### Task to complete
Counting only lines that contain the string "intros", how many are there in the data? Say the number alone.

──────────

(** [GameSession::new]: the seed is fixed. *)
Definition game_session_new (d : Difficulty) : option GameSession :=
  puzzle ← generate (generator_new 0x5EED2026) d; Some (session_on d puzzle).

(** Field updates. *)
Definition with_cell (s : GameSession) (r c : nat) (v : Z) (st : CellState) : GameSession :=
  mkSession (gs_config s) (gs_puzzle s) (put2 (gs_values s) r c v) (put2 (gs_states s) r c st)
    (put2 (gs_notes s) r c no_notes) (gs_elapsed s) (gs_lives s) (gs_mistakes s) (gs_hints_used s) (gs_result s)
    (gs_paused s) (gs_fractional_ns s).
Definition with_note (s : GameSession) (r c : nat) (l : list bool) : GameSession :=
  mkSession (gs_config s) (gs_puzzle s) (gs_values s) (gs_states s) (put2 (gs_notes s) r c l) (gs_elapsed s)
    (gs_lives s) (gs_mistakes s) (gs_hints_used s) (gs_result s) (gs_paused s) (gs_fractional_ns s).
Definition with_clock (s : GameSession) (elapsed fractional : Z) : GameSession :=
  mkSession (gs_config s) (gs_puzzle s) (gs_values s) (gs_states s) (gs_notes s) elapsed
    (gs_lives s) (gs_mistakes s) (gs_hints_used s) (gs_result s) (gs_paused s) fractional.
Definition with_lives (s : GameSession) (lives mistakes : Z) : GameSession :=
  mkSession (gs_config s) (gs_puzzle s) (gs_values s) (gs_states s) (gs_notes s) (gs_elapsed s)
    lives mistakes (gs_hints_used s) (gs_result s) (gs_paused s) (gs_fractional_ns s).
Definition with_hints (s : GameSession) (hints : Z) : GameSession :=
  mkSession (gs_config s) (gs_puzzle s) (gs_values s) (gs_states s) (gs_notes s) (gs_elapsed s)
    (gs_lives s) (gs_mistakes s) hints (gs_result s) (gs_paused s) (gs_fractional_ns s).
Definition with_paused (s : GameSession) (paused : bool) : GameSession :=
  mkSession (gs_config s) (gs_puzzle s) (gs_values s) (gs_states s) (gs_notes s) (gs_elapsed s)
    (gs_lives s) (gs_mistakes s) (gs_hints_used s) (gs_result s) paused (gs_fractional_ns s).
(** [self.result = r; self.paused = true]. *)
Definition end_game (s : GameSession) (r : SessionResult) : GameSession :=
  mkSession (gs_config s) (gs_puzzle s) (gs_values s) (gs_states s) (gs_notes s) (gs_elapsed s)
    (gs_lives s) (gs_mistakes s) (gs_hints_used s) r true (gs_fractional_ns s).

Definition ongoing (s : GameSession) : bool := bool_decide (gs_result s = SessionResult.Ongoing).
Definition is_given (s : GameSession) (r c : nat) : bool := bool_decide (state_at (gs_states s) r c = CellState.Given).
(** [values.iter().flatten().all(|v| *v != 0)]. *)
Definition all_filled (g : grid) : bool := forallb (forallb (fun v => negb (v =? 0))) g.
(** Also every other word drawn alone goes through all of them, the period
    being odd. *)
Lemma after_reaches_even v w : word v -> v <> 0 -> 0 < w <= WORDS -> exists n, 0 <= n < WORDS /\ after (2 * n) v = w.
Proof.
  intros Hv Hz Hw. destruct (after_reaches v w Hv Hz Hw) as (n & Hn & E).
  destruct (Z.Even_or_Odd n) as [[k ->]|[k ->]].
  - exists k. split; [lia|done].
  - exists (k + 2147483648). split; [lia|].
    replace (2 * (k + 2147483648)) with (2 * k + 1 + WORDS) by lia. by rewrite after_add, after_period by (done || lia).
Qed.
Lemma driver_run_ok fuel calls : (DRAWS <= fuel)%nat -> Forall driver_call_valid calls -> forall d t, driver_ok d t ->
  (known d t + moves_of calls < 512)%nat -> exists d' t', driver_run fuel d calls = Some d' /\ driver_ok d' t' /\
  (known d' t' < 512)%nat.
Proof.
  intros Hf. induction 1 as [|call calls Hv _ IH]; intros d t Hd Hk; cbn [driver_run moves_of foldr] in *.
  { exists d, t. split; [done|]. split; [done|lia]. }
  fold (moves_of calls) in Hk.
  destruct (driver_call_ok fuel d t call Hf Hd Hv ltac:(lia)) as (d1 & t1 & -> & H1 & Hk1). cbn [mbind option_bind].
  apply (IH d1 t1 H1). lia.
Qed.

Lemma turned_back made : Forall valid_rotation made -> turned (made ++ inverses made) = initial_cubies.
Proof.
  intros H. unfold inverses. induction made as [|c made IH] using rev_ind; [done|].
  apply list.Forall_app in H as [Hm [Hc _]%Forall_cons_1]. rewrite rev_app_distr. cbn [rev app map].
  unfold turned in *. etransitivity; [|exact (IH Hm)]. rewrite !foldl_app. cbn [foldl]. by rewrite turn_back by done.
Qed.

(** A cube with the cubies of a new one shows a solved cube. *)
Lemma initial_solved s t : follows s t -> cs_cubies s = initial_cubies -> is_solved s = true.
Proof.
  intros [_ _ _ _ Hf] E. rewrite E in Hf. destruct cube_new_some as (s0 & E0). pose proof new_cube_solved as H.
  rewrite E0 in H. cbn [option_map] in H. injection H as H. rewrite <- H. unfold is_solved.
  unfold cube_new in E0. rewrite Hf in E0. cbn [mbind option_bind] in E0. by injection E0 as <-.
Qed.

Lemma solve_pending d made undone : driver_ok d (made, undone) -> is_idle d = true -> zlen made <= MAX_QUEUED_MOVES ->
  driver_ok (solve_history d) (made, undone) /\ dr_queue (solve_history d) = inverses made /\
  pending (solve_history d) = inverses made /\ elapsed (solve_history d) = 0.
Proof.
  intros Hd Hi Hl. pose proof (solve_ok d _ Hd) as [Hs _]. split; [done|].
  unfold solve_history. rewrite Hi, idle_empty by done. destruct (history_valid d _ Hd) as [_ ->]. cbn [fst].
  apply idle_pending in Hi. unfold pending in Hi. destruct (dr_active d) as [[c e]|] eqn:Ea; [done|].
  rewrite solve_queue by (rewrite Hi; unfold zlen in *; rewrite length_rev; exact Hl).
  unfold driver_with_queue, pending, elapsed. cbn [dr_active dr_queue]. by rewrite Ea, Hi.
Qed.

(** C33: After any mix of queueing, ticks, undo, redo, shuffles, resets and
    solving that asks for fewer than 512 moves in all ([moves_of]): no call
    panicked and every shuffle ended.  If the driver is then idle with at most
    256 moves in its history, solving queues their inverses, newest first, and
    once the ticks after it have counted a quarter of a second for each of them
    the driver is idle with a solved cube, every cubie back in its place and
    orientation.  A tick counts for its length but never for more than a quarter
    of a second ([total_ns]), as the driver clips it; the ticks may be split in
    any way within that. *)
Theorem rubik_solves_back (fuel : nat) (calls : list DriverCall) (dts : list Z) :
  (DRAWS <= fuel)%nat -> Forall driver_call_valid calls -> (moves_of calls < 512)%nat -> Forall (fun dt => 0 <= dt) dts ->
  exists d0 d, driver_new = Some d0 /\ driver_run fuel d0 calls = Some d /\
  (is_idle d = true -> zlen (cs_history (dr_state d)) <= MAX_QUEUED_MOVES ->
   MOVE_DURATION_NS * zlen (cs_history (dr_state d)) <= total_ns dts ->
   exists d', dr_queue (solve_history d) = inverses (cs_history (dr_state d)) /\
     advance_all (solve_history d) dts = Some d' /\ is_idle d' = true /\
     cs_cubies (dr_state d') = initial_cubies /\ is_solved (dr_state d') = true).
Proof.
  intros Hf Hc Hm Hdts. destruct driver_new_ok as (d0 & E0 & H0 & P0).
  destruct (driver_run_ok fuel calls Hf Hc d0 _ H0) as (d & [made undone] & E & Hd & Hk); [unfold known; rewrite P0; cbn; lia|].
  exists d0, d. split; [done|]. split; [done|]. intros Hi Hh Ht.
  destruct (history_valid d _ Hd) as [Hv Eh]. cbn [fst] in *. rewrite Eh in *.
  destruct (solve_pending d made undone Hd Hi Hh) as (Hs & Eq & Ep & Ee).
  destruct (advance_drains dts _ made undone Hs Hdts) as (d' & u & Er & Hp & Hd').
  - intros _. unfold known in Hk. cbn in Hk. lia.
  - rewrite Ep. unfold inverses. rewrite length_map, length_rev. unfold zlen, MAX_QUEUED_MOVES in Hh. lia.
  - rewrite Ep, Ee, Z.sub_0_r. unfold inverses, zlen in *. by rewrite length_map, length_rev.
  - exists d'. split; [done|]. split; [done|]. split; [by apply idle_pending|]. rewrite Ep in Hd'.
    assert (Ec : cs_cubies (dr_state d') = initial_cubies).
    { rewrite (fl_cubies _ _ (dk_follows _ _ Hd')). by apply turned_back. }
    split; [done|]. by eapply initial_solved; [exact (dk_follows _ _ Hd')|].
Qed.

──────────

### Response
8